387: Many interventions effective for actinic keratoses

May 30, 2013

PEARLS 387, April 2013, written by Brian R McAvoy.

Clinical Question
How effective are topical, oral, mechanical and chemical interventions for actinic keratoses?

Bottom Line
For individual lesions, photodynamic therapy appears more effective and has a better cosmetic outcome than cryotherapy. For field-directed treatments, diclofenac, 5-fluorouracil, imiquimod, and ingenol mebutate had similar efficacy, but their associated adverse events and cosmetic outcomes were different. Skin irritation was associated with some of these treatments, such as diclofenac and 5-fluorouracil, but other side effects were uncommon. The choice of treatment options depended on the number of lesions, the individual's desired results and tolerance to the treatments.

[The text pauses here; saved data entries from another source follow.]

Lemma rrc_pdu_keeps ctx buf len ch now :
  engine_inv ctx -> (len <= length buf)%nat ->
  keeps_buf ctx (length buf) (process_rrc_pdu sendto ctx buf len ch now).
Proof.
  intros Hi Hl. unfold process_rrc_pdu.
  set (c1 := if uc_waiting_core_response ctx then _ else ctx).
  assert (engine_inv c1 /\ same_frame ctx c1) as [H1 F1].
  { unfold c1. destruct (uc_waiting_core_response ctx);
      [split; [by inv_fields Hi|frame]|split; [done|apply same_frame_refl]]. }
  eapply keeps_buf_from; [exact F1|]. clearbody c1. cbv zeta.
  assert (nas_in_bounds len rrc_message_zero) as Hz by exact I.
  destruct (decoders_within buf len rrc_message_zero (uc_nas_copy_buf c1) Hl (ei_copy _ H1) Hz)
    as [(rc & m & copy & Edc & Hm & Hcopy) (rc' & m' & copy' & Ecc & Hm' & Hcopy')].
  destruct (ch =? 2); [rewrite Ecc|destruct (ch =? 3); [rewrite Edc|by apply fallback_keeps]];
    cbn [mbind option_bind].
  - destruct (copy_buf_keeps c1 copy' H1 Hcopy') as [H2 F2]. eapply keeps_buf_from; [exact F2|].
    destruct (rc' =? 0); [apply keeps_buf_ctx; [done|by apply dl_ccch_keeps]|by apply fallback_keeps].
  - destruct (copy_buf_keeps c1 copy H1 Hcopy) as [H2 F2]. eapply keeps_buf_from; [exact F2|].
    destruct (rc =? 0); [by eapply dl_dcch_keeps|by apply fallback_keeps].
Qed.

(** The loop ends: each round takes one PDU off the queue and queues none. *)
Lemma drain_rrc_total fuel ctx buf ch now :
  engine_inv ctx -> length buf = NAS_BUF_SIZE ->
  (length (spec_nas (rx_view (uc_ran ctx))) < fuel)%nat ->
  exists ctx', drain_rrc sendto fuel ctx buf ch now = Some ctx' /\ engine_inv ctx'
    /\ uc_radio_on ctx' = uc_radio_on ctx /\ uc_cfg ctx' = uc_cfg ctx.
Proof.
  revert ctx buf ch. induction fuel as [|fuel IH]; intros ctx buf ch Hi Hb Hf; [lia|].
  cbn [drain_rrc]. pose proof nas_buf_size as Hsz.
  pose proof (recv_nas_refines (uc_ran ctx) buf NAS_BUF_SIZE (ei_ran _ Hi) ltac:(lia) ltac:(lia)) as Hr.
  destruct (spec_nas (rx_view (uc_ran ctx))) as [|[c p] rest] eqn:Eq.
  - rewrite Hr. cbn [mbind option_bind]. cbv zeta. change (0 <? 0) with false. cbv iota.
    exists (ctx <| uc_ran := (uc_ran ctx) |>). split; [reflexivity|].
    split; [exact Hi|exact (conj eq_refl eq_refl)].
  - destruct Hr as (t & -> & Ht & Hv). cbn [mbind option_bind default from_option id]. cbv zeta.
    set (c1 := ctx <| uc_ran := t |>). assert (engine_inv c1) as H1 by (by inv_fields Hi).
    assert (length (take NAS_BUF_SIZE p) <= NAS_BUF_SIZE)%nat as Hp by (rewrite length_take; lia).
    destruct (0 <? _); cycle 1.
    { exists c1. exact (conj eq_refl (conj H1 (conj eq_refl eq_refl))). }
    assert (length (over (take NAS_BUF_SIZE p) buf) = NAS_BUF_SIZE) as Hb'
      by (rewrite length_over; lia).
    destruct (rrc_pdu_keeps c1 (over (take NAS_BUF_SIZE p) buf)
      (Z.to_nat (Z.of_nat (length (take NAS_BUF_SIZE p)))) c now H1)
      as (b & c2 & -> & Hb2 & H2 & (E1 & E2 & Htx)); [lia|].
    cbn [mbind option_bind].
    destruct (IH c2 b c) as (c3 & -> & H3 & E3 & E4); [done|congruence| |].
    + destruct (tx_only_same _ _ Htx) as [-> _]. change (uc_ran c1) with t. rewrite Hv.
      cbn [spec_nas]. simpl in Hf. lia.
    + exists c3. split_and!; [done|done|by rewrite E3, E1|by rewrite E4, E2].
Qed.

(** ** The tick *)

(** The clearing of the session context leaves the machine inactive, or ready
    to be made so. *)
Lemma sm_cleared_off sm sid ip attempt :
  sm_inv sm ->
  sm_inv (ue_sm_on_radio (sm <| sm_session_id := sid |> <| sm_ip := ip |> <| sm_pti := 0 |>
    <| sm_next_pti := 0 |> <| sm_est_retx_count := 0 |> <| sm_establishment_attempt_id := attempt |>
    <| sm_next_step_deadline_ms := 0 |> <| sm_connect_requested := false |>
    <| sm_disconnect_requested := false |>) false)
  /\ (sm_state sm = UE_SM_INACTIVE ->
      sm_inv (sm <| sm_session_id := sid |> <| sm_ip := ip |> <| sm_pti := 0 |>
        <| sm_next_pti := 0 |> <| sm_est_retx_count := 0 |> <| sm_establishment_attempt_id := attempt |>
        <| sm_next_step_deadline_ms := 0 |> <| sm_connect_requested := false |>
        <| sm_disconnect_requested := false |>)).
Proof.
  clear sendto. intros Hi. unfold ue_sm_on_radio, sm_enter_inactive. sm_open sm Hi. split.
  - sm_case. sm_inv_split.
  - intros Hs. subst. destruct_and?. subst. sm_inv_split.
Qed.

Lemma mm_radio_ok mm b : mm_inv mm -> mm_inv (ue_mm_on_radio mm b).
Proof. intros H. apply (mm_inv_handlers mm b 0 H). Qed.

Lemma mm_register_ok mm : mm_inv mm -> mm_inv (ue_mm_request_register mm).
Proof. intros H. apply (mm_inv_handlers mm true 0 H). Qed.

Lemma sec_zero_wf : sec_wf sec_ctx_zero /\ sec_wf nas_sec_initial.
Proof. split; (split; [done|split; cbn; lia|done|cbn; lia]). Qed.

Lemma up_step_keeps up up' :
  up_step (fun psi d (h : unit) => (0, h)) (fun psi d (h : unit) => (0, h)) up up' ->
  up_inv up -> up_inv up'.
Proof. intros H Hi. by eapply up_step_inv. Qed.

Lemma rt_steps_keep t r1 r2 fd :
  rt_ok t -> rt_ok (ue_ran_transport_refresh_sti t r1 r2) /\ rt_ok (ue_ran_transport_start t fd).2
  /\ rt_ok (ue_ran_transport_stop t).
Proof.
  intros Ht. split_and!; apply (rt_step_ok (fun _ _ _ => 0) (fun _ => None) (fun _ => None) t); try done;
    constructor.
Qed.

(** Forgetting the network keeps all but the session machine, which the
    callers settle. *)
Lemma forget_keeps ctx r1 r2 sm :
  engine_inv ctx -> sm_inv sm ->
  engine_inv ((engine_forget_network_context ctx r1 r2) <| uc_sm := sm |>).
Proof.
  intros Hi Hsm. unfold engine_forget_network_context. cbv zeta.
  destruct (rt_steps_keep (uc_ran ctx) r1 r2 0 (ei_ran _ Hi)) as (Ht & _ & _).
  destruct sec_zero_wf as [Hz Hz'].
  pose proof (mm_inv_guti _ [] (ei_mm _ Hi)).
  pose proof (unbind_psi_inv _ (uc_ims_psi ctx) (ei_up _ Hi)).
  destruct (ei_payload _ Hi) as [Hp _]. destruct (ei_inner _ Hi) as [Hn _].
  inv_fields Hi; try exact Ht; try exact Hz; try exact Hz'.
  - split; [done|]. change (0 <= 16)%nat. lia.
  - done.
  - split; [exact Hp|]. change (0 <= 256)%nat. lia.
  - split; [exact Hn|]. change (0 <= 256)%nat. lia.
Qed.

Lemma recover_keeps ctx r1 r2 :
  engine_inv ctx -> engine_inv (recover_lost_link ctx r1 r2)
  /\ uc_radio_on (recover_lost_link ctx r1 r2) = uc_radio_on ctx
  /\ uc_cfg (recover_lost_link ctx r1 r2) = uc_cfg ctx
  /\ rx_view (uc_ran (recover_lost_link ctx r1 r2)) = rx_view (uc_ran ctx).
Proof.
  intros Hi. unfold recover_lost_link. destruct (_ && _); [|done]. cbv zeta. split; [|done].
  destruct (sm_cleared_off (uc_sm ctx) 0 ip_zero 0 (ei_sm _ Hi)) as [Hsm _].
  pose proof (forget_keeps ctx r1 r2 _ Hi Hsm) as Hf.
  set (c1 := engine_forget_network_context ctx r1 r2) in *.
  assert (mm_inv (ue_mm_request_register (ue_mm_on_radio (ue_mm_on_radio (uc_mm c1) false) true))) as Hm.
  { apply mm_register_ok, mm_radio_ok, mm_radio_ok, (ei_mm _ Hf). }
  by inv_fields Hf.
Qed.
(* ===== verification/DataPath.v ===== *)
(** The data path: the user plane over the real transport.

    [ran_data_link] of [EngineNas.v] makes the transport a link of the user
    plane; here its laws are discharged, so that what [UserPlane.v] proves of any
    link holds of the transport. *)

From S2P Require Import Prelude UeTypes Rls RanTransport RanLink UserPlane UeContext EngineNas UeEngine EngineSends.
From S2P Require Import EngineSafe.

Lemma recv_data_state t b n r b' s t' :
  ue_ran_transport_recv_data_pdu t b n = Some (r, b', s, t') -> rt_state t' = rt_state t.
Proof.
  unfold ue_ran_transport_recv_data_pdu. cbv [mbind option_bind].
  intros E. repeat (case_match; simplify_eq; try done).
Qed.

Section Link.
Variable sendto : nat -> sockaddr -> bytes -> Z.

(** Sending data is sending only. *)
Lemma send_data_tx t psi d : rt_ok t ->
  exists r t', ue_ran_transport_send_data_pdu sendto t psi d = Some (r, t') /\ rt_ok t' /\ tx_only t t'.
Proof.
  intros Ht. destruct (send_data_frame sendto t psi d) as (r & tr & b & k & E).
  rewrite E. eexists r, _. split; [reflexivity|]. split.
  - eapply (rt_step_ok sendto (fun _ => None) (fun _ => None) t); [done|by eapply rs_send_data].
  - exists (rt_next_pdu_id t), tr, b, k. reflexivity.
Qed.

#[export] Instance ran_queue_link :
  @QueueLink ue_ran_transport_ctx (ran_data_link sendto).
Proof.
  refine (@Build_QueueLink _ (ran_data_link sendto) rt_ok (fun t => spec_data (rx_view t)) _ _).
  - intros t psi d Ht. destruct (send_data_tx t psi d Ht) as (r & t' & E & Ht' & Htx).
    exists r, t'. destruct (tx_only_same _ _ Htx) as (Hv & Hs & _).
    split_and!; [exact E|exact Ht'|by rewrite Hv|].
    change (is_rt UE_RAN_TRANSPORT_CONNECTED t' = is_rt UE_RAN_TRANSPORT_CONNECTED t).
    unfold is_rt. by rewrite Hs.
  - intros t b n Ht Hn Hn2. pose proof (recv_data_refines t b n Ht Hn Hn2) as H.
    destruct (spec_data (rx_view t)) as [|[psi p] rest]; [exact H|].
    destruct H as (t' & E & Ht' & Hv). exists t'.
    split_and!; [exact E|exact Ht'|by rewrite Hv|].
    change (is_rt UE_RAN_TRANSPORT_CONNECTED t' = is_rt UE_RAN_TRANSPORT_CONNECTED t).
    unfold is_rt. by rewrite (recv_data_state _ _ _ _ _ _ _ E).
Defined.

(** A packet of the host over an active session and a connected link leaves in
    one datagram to the strongest cell, with the PSI of the host's session. *)
Lemma inject_on_air ctx pkt :
  engine_inv ctx -> up_state (uc_up ctx) = UE_UP_ACTIVE -> up_transport (uc_up ctx) = true ->
  rt_state (uc_ran ctx) = UE_RAN_TRANSPORT_CONNECTED -> cell_heard (uc_ran ctx) ->
  pkt <> [] -> Z.of_nat (length pkt) <= 16384 ->
  exists i c rc ctx' d, cell_at (uc_ran ctx) i c
    /\ (forall j e, cell_at (uc_ran ctx) j e -> cell_dbm e <= cell_dbm c)
    /\ ue_engine_inject_uplink_ip sendto ctx pkt = Some (rc, ctx')
    /\ net_trace (uc_ran ctx') = net_trace (uc_ran ctx) ++ [(cell_addr c, d)]
    /\ ue_rls_decode (Some d) (length d)
       = Some (Some (RlsPduTx (PduTransmission (rt_sti (uc_ran ctx)) UE_RLS_PDU_TYPE_DATA 0
           (up_host_psi (uc_up ctx)) (Some pkt) (Z.of_nat (length pkt)))))
    /\ (0 <= sendto (length (net_trace (uc_ran ctx))) (cell_addr c) d -> rc = 0).
Proof.
  intros Hi Hup Htr Hs Hh Hne Hl. pose proof (ei_up _ Hi) as Hu.
  assert (up_has_session (uc_up ctx) = true) as Hsess by (apply (upi_state _ Hu); congruence).
  pose proof (upi_host _ Hu) as Hpsi. rewrite Hsess in Hpsi.
  destruct (rt_send_data_on_air sendto (uc_ran ctx) (up_host_psi (uc_up ctx)) pkt (ei_ran _ Hi) Hs Hh
    (proj1 Hpsi) Hne Hl) as (i & c & r & t' & d & Hc & Hbest & E & Ht & Hd & Hr).
  unfold ue_engine_inject_uplink_ip, ue_up_send_uplink. rewrite Hup, Hsess, Htr.
  replace (length pkt =?n 0) with false by (destruct pkt; [done|cbn; lia]).
  rewrite bool_decide_true by done. cbn [negb orb]. cbv iota.
  change (@link_send_data_pdu _ _ (uc_ran ctx) (up_host_psi (uc_up ctx)) pkt)
    with (ue_ran_transport_send_data_pdu sendto (uc_ran ctx) (up_host_psi (uc_up ctx)) pkt).
  rewrite E. cbn [mbind option_bind].
  destruct (r <? 0) eqn:Er; cbn [mbind option_bind]; (eexists i, c, _, _, d; split; [exact Hc|];
    split; [exact Hbest|]; split; [reflexivity|]; split; [exact Ht|]; split; [exact Hd|]); [|done].
  intros H. specialize (Hr H). lia.
Qed.
End Link.
(* ===== verification/ModemState.v ===== *)
(** The state the host sees: [src/src/modem_state/modem_state.c] and its header.
    A [char] array holds a C string. *)

From S2P Require Import Prelude.

#[local] Set Primitive Projections.

Record modem_identity := ModemIdentity {
  id_imei : bytes; id_imsi : bytes; id_iccid : bytes; id_manufacturer : bytes; id_model : bytes;
  id_firmware : bytes; id_serial : bytes }.

Record modem_operator := ModemOperator { op_plmn : bytes; op_name : bytes }.

Record modem_ip_config := ModemIp {
  mip_ipv4_addr : bytes; mip_ipv4_gw : bytes; mip_ipv4_dns1 : bytes; mip_mtu : Z }.

Record modem_state := ModemState {
  ms_sim_ready : bool;
  ms_radio_hw_on : bool;
  ms_radio_sw_on : bool;
  ms_registered_home : bool;
  ms_packet_attached : bool;
  ms_serving_connected : bool;
  ms_connect_activated : bool;
  ms_connect_session_id : Z;
  ms_apn : bytes;
  ms_identity : modem_identity;
  ms_oper : modem_operator;
  ms_ip : modem_ip_config }.

Definition modem_state_init_defaults : modem_state :=
  ModemState true true true true true true false 0 (str "internet")
    (ModemIdentity (str "867530900000001") (str "208010123456789") (str "8933012345678901234")
       (str "Quectel") (str "RM520N-GL") (str "FAKA01") (str "FAKE-0001"))
    (ModemOperator (str "20801") (str "EllaLab"))
    (ModemIp [1; 2; 3; 4] [5; 6; 7; 8] [9; 10; 11; 12] 1500).

(** A C string of an array of [n] bytes. *)
Definition c_string (n : nat) (s : bytes) : Prop := (length s < n)%nat.

#[export] Instance c_string_dec n s : Decision (c_string n s).
Proof. unfold c_string. apply _. Defined.

(** What the arrays and integers of a modem state can hold. *)
Record modem_state_ok (st : modem_state) : Prop := {
  mso_session : 0 <= ms_connect_session_id st < 2 ^ 32;
  mso_apn : c_string 64 (ms_apn st);
  mso_imei : c_string 32 (id_imei (ms_identity st));
  mso_imsi : c_string 32 (id_imsi (ms_identity st));
  mso_iccid : c_string 40 (id_iccid (ms_identity st));
  mso_manufacturer : c_string 64 (id_manufacturer (ms_identity st));
  mso_model : c_string 64 (id_model (ms_identity st));
  mso_firmware : c_string 64 (id_firmware (ms_identity st));
  mso_plmn : c_string 16 (op_plmn (ms_oper st));
  mso_name : c_string 64 (op_name (ms_oper st));
  mso_addr : length (mip_ipv4_addr (ms_ip st)) = 4%nat;
  mso_gw : length (mip_ipv4_gw (ms_ip st)) = 4%nat;
  mso_dns : length (mip_ipv4_dns1 (ms_ip st)) = 4%nat;
  mso_mtu : 0 <= mip_mtu (ms_ip st) < 2 ^ 32 }.

Lemma modem_state_defaults_ok : modem_state_ok modem_state_init_defaults.
Proof. split; apply (bool_decide_unpack _); vm_compute; exact I. Qed.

The review included a broad variety of interventions for actinic keratoses and a large number of outcomes. There was no evidence that treating actinic keratoses prevented squamous cell carcinoma.

Actinic keratoses are a skin disease caused by long-term sun exposure, and their lesions have the potential to develop into squamous cell carcinoma. Treatments for actinic keratoses are sought for cosmetic reasons, for the relief of associated symptoms, or for the prevention of skin cancer development. Detectable lesions are often associated with alteration of the surrounding skin (field) where subclinical lesions might be present. The interventions available for the treatment of actinic keratoses include individual lesion-based (e.g. cryotherapy) or field-directed (e.g. topical) treatments.

Cochrane Systematic Review Gupta AK et al. Interventions for actinic keratoses. Cochrane Reviews, 2012, Issue 12. Art. No.: CD004415.DOI: 10.1002/14651858. CD004415.pub2. This review contains 83 studies involving over 10,036 participant

Pearls are an independent product of the Cochrane primary care group and are meant for educational use and not to guide clinical care.